Illustration of winding order of Shapefiles and Simple Features

Excursion:

The mathematical reasoning on why winding orders of nested rings alternate is, that calculating the area with the shoelace formula (visual explanation) computes signed areas depending on the ring direction.

In general nested rings (interior boundaries) are considered holes and have the alternate direction of the outer ring. Their contributing signed area value is negative. Where as outer rings are positive. The total area of all ring features is the sum of all signed areas.

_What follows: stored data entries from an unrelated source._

Lemma read_mlst_files_outcome_sample :
  exists df w',
    read_mlst_files ["s1.tsv"; "empty.tsv"; "s2.tsv"; "narrow.tsv"; "s3.tsv"] 2
                    sample_world = (inr df, w')
    /\ length df = 3.
Proof.
  destruct (read_mlst_files_outcome
              ["s1.tsv"; "empty.tsv"; "s2.tsv"; "narrow.tsv"; "s3.tsv"] 2
              sample_world) as (_ & _ & Hsome).
  - repeat constructor; vm_compute; eexists; reflexivity.
  - destruct Hsome as [Hrun Hlen]; [vm_compute; discriminate|].
    eexists _, _. split; [exact Hrun|]. exact Hlen.
Defined.

Lemma scheme_partition_sample :
  exists matched mismatched,
    clean_dataframe_scheme sample_table "ecoli" = inr (matched, mismatched) /\
    length (data matched) = 3 /\ length (data mismatched) = 1.
Proof.
  destruct (scheme_partition sample_table "ecoli" 1)
    as (matched & mismatched & Hrun & _ & _ & Hm & Hmm & _); [reflexivity|].
  exists matched, mismatched. split; [exact Hrun|].
  rewrite Hm, Hmm. split; reflexivity.
Defined.

Lemma select_scheme_warning_sample :
  exists s w', select_scheme sample_table None sample_world = (inr s, w').
Proof.
  destruct (select_scheme_warning sample_table None
              ["ecoli"; "ecoli"; "ecoli"; "senterica"; "-"] sample_world)
    as [_ Hruns]; [reflexivity|].
  apply Hruns. left. split; [reflexivity|discriminate].
Defined.

Lemma write_outputs_columns_sample :
  exists w',
    write_outputs sample_arguments sample_clean sample_table sample_clean
                  sample_world = (inr tt, w')
    /\ written w' !! 0
       = Some ("allelic_profiles.tsv",
               Frame ["ST"; "adk"; "fumC"] [[Str "10"; Int32 12; Int32 3]]).
Proof.
  eexists. split.
  - apply (write_outputs_columns sample_arguments sample_clean sample_table
             sample_clean ["ST"; "adk"; "fumC"] sample_world).
    + reflexivity.
    + intros H. by repeat (apply elem_of_cons in H as [H|H]; [discriminate H|]);
        apply elem_of_nil in H.
    + intros H. by repeat (apply elem_of_cons in H as [H|H]; [discriminate H|]);
        apply elem_of_nil in H.
    + repeat constructor.
  - reflexivity.
Defined.

Lemma select_scheme_absent_sample :
  select_scheme sample_table (Some "kpneumoniae") sample_world
  = (inl TypeError, sample_world).
Proof.
  apply (select_scheme_absent sample_table "kpneumoniae"
           ["ecoli"; "ecoli"; "ecoli"; "senterica"; "-"] sample_world).
  - reflexivity.
  - intros H. by repeat (apply elem_of_cons in H as [H|H]; [discriminate H|]);
      apply elem_of_nil in H.
Defined.

(** ** Where the code departs from the letter of the specification *)

(** The stripped text [1.5] is no integer, yet the cell is not missing: the
    coerced copy holds 1.5 and the row lands in the clean table. *)
Lemma integer_parse_only_fails :
  spec_integer_parse (str_replace "adk(1.5)") = None /\
  coerced decimal_table
  = inr [[Str "a.fa"; Str "ecoli"; Str "10"; Float64 (15 # 10)]] /\
  clean_positions decimal_table = [0] /\
  ~ integer_parse_only.
Proof.
  split; [reflexivity|]. split; [reflexivity|]. split; [reflexivity|].
  intros Hclaim.
  destruct (Hclaim decimal_table 0 3 ["a.fa"; "ecoli"; "10"; "adk(1.5)"] "adk(1.5)")
    as (rows & r' & Hrows & Hr' & Hnan).
  - split; [reflexivity | repeat constructor].
  - simpl. distinct_labels.
  - reflexivity.
  - lia.
  - reflexivity.
  - reflexivity.
  - vm_compute in Hrows. injection Hrows as <-.
    vm_compute in Hr'. injection Hr' as <-. discriminate Hnan.
Qed.

(** C8: the round trip fails on a gene name that carries a digit.  The
    pattern of line 175 strips letters and parentheses only, so the digits
    of the name stay in front of the allele number: the row
    [a.fa, ecoli, 10, cpn60(2)] is placed in clean with 602 in its locus
    column, where the designation says 2. *)
Theorem digit_gene_name_leaks (int_of_str : string -> option Z) :
  designation "cpn60" 2 = "cpn60(2)" /\
  clean_dataframe_alleles int_of_str digit_table
  = inr (Frame ["file"; "scheme"; "ST"; "cpn60"]
               [[Str "a.fa"; Str "ecoli"; Str "10"; Int32 602]],
         Frame ["file"; "scheme"; "ST"; "cpn60"] []).
Proof. split; reflexivity. Qed.

(** The allele number 4294967297 does not fit the int32 of the clean
    table, which holds 1 in its place. *)
Example large_allele_wraps (int_of_str : string -> option Z) :
  clean_dataframe_alleles int_of_str large_table
  = inr (Frame ["file"; "scheme"; "ST"; "adk"]
               [[Str "a.fa"; Str "ecoli"; Str "10"; Int32 1]],
         Frame ["file"; "scheme"; "ST"; "adk"] []).
Proof. reflexivity. Qed.

(** * Further properties of the code *)

(** ** Text *)

Lemma List_filter_subset {A} (f : A -> bool) (l : list A) (x : A) :
  x ∈ List.filter f l -> x ∈ l.
Proof. rewrite elem_of_List_filter. tauto. Qed.

Lemma chars_text (l : list ascii) : chars (text l) = l.
Proof. apply list_ascii_of_string_of_list_ascii. Qed.

Lemma numeral_chars (l : list ascii) :
  decimal_numeral l ->
  Forall (fun c => numeral_char c = true) l /\
  Exists (fun c => is_digit c = true) l.
Proof.
  intros (ws1 & sign & ds1 & frac & ws2 & -> & Hws1 & Hsign & Hds1 & Hfrac & Hws2).
  assert (Hsp : forall l, Forall (fun c => is_space c = true) l ->
                          Forall (fun c => numeral_char c = true) l).
  { intros l Hl. eapply Forall_impl; [exact Hl|]. simpl. intros c Hc.
    unfold numeral_char. rewrite Hc, orb_true_r. done. }
  assert (Hdg : forall l, Forall (fun c => is_digit c = true) l ->
                          Forall (fun c => numeral_char c = true) l).
  { intros l Hl. eapply Forall_impl; [exact Hl|]. simpl. intros c Hc.
    unfold numeral_char. by rewrite Hc. }
  split.
  - repeat apply Forall_app_2; auto.
    + destruct Hsign as [->|[->| ->]]; repeat constructor.
    + destruct Hfrac as [[-> _]|(ds2 & -> & Hds2 & _)]; [constructor|].
      constructor; [done|auto].
  - apply Exists_app. right. apply Exists_app. right.
    destruct Hfrac as [[-> Hne]|(ds2 & -> & Hds2 & Hne)].
    + apply Exists_app. left. destruct Hds1 as [|d ds1 Hd _]; [done|].
      by apply Exists_cons_hd.
    + destruct Hds1 as [|d ds1 Hd _].
      * apply Exists_app. right. apply Exists_app. left. apply Exists_cons_tl.
        simpl in Hne. destruct Hds2 as [|d ds2 Hd _]; [done|].
        by apply Exists_cons_hd.
      * apply Exists_app. left. by apply Exists_cons_hd.
Qed.

(** X1: a locus cell is coerced to the missing marker whenever it holds no
    digit at all, and whenever it holds a character that is neither a
    letter or parenthesis (which are stripped) nor a digit, sign, point or
    white space: the bare sentinel, and the inexact or multiple allele
    calls that mlst marks with [~], [?] or a comma, all count as missing. *)
Theorem coerce_text_missing_cases (t : string) :
  Forall (fun c => is_digit c = false) (chars t) \/
  Exists (fun c => in_class c = false /\ numeral_char c = false) (chars t) ->
  coerce_text t = PNaN.
Proof.
  intros Hcases. apply coerce_text_missing. intros Hnum.
  apply numeral_chars in Hnum as [Hall Hdigit].
  unfold str_replace in *. rewrite chars_text in *.
  destruct Hcases as [Hnone|Hforeign].
  - apply Exists_exists in Hdigit as (c & Hc & Hd).
    apply List_filter_subset in Hc.
    rewrite Forall_forall in Hnone. specialize (Hnone c Hc). congruence.
  - apply Exists_exists in Hforeign as (c & Hc & Hclass & Hforeign).
    rewrite Forall_forall in Hall.
    assert (Hin : c ∈ List.filter (fun c => negb (in_class c)) (chars t)).
    { apply elem_of_List_filter. split; [done|]. by rewrite Hclass. }
    specialize (Hall c Hin). congruence.
Qed.

Lemma coerce_text_missing_cases_sample : coerce_text "adk(~12)" = PNaN.
Proof.
  apply coerce_text_missing_cases. right.
  do 4 apply Exists_cons_tl. apply Exists_cons_hd. split; reflexivity.
Defined.

Lemma letter_not_digit (c : ascii) : is_letter c = true -> is_digit c = false.
Proof. intros H. code_arith. Qed.

(** X2: the digits of a gene name end up in the allele number.  For a gene
    name of letters and digits, the designation [gene(allele)] is coerced
    to the number whose decimal digits are the digits of the name followed
    by those of the allele: only letters and parentheses are stripped. *)
Theorem coerce_designation_gene_digits (gene : string) (allele : N) :
  Forall (fun c => is_letter c = true \/ is_digit c = true) (chars gene) ->
  coerce_text (designation gene allele)
  = PInt (digits_value (List.filter is_digit (chars gene))
          * 10 ^ Z.of_nat (length (chars (pretty allele))) + Z.of_N allele).
Proof.
  intros Hgene. unfold coerce_text, to_numeric_scalar, str_replace, designation.
  rewrite chars_text, !chars_app, !List.filter_app.
  destruct (pretty_N_digits allele) as (Hne & Hds & Hval).
  assert (Hg : List.filter (fun c => negb (in_class c)) (chars gene)
               = List.filter is_digit (chars gene)).
  { induction Hgene as [|c l Hc _ IH]; simpl; [done|]. rewrite IH.
    destruct Hc as [Hc|Hc].
    - by rewrite (letter_in_class c Hc), (letter_not_digit c Hc).
    - by rewrite (digit_not_class c Hc), Hc. }
  rewrite Hg, (filter_all_true _ (chars (pretty allele))).
  2:{ eapply Forall_impl; [exact Hds|]. simpl. intros c Hc.
      by rewrite (digit_not_class c Hc). }
  simpl. rewrite app_nil_r.
  pose proof (parse_digits false
                (List.filter is_digit (chars gene) ++ chars (pretty allele))) as Hp.
  simpl in Hp. rewrite Hp.
  - by rewrite digits_value_app, Hval.
  - by intros [_ ?]%app_eq_nil.
  - apply Forall_app_2; [|done]. apply Forall_forall. intros c Hc.
    by apply elem_of_List_filter in Hc as [_ Hc].
Qed.

Lemma coerce_designation_gene_digits_sample :
  coerce_text (designation "g6pd" 3) = PInt 63.
Proof.
  apply (coerce_designation_gene_digits "g6pd" 3).
  repeat (constructor; [first [left; reflexivity | right; reflexivity]|]).
  constructor.
Defined.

As implemented by ESRI see this Knowledge Base entry: What algorithm is used by ArcGIS to determine a polygon's area?

Proposed Mnemonic

Open ends of letterforms interpreted as arrows:

  • Shapefile: S → ᔑ → ↻
  • Simple Features: e → ᘓ (winding outwards cc-wise) → ↺
  • GeoJSON: G (stem of G is arrow) → ↺

I don't know that anybody will be able to provide a definitive answer for your question since each vector file format is different and each GIS, in terms of how they internally handle these data, will also be different. But I can tell you for certain that the clockwise ordering is not only for ESRI Shapefiles. There are other formats that use a similar designation of clockwise ordering for external rings and counter-clockwise for interior hole polygons. For example, the JTS vector polygon structure uses a similar format. In fact, it is stated here, that historically this was to be similar to the ESRI approach. I can also definitively say that no, not all formats have this requirement. For example, the GeoJSON format specifications make no such requirement about the ordering of vertices in their polygon format. The KML specification actually state:

The for polygons must be specified in counterclockwise order. Polygons follow the "right-hand rule," which states that if you place the fingers of your right hand in the direction in which the coordinates are specified, your thumb points in the general direction of the geometric normal for the polygon.

So the full range of options exist and are implemented out there. It's a wild world!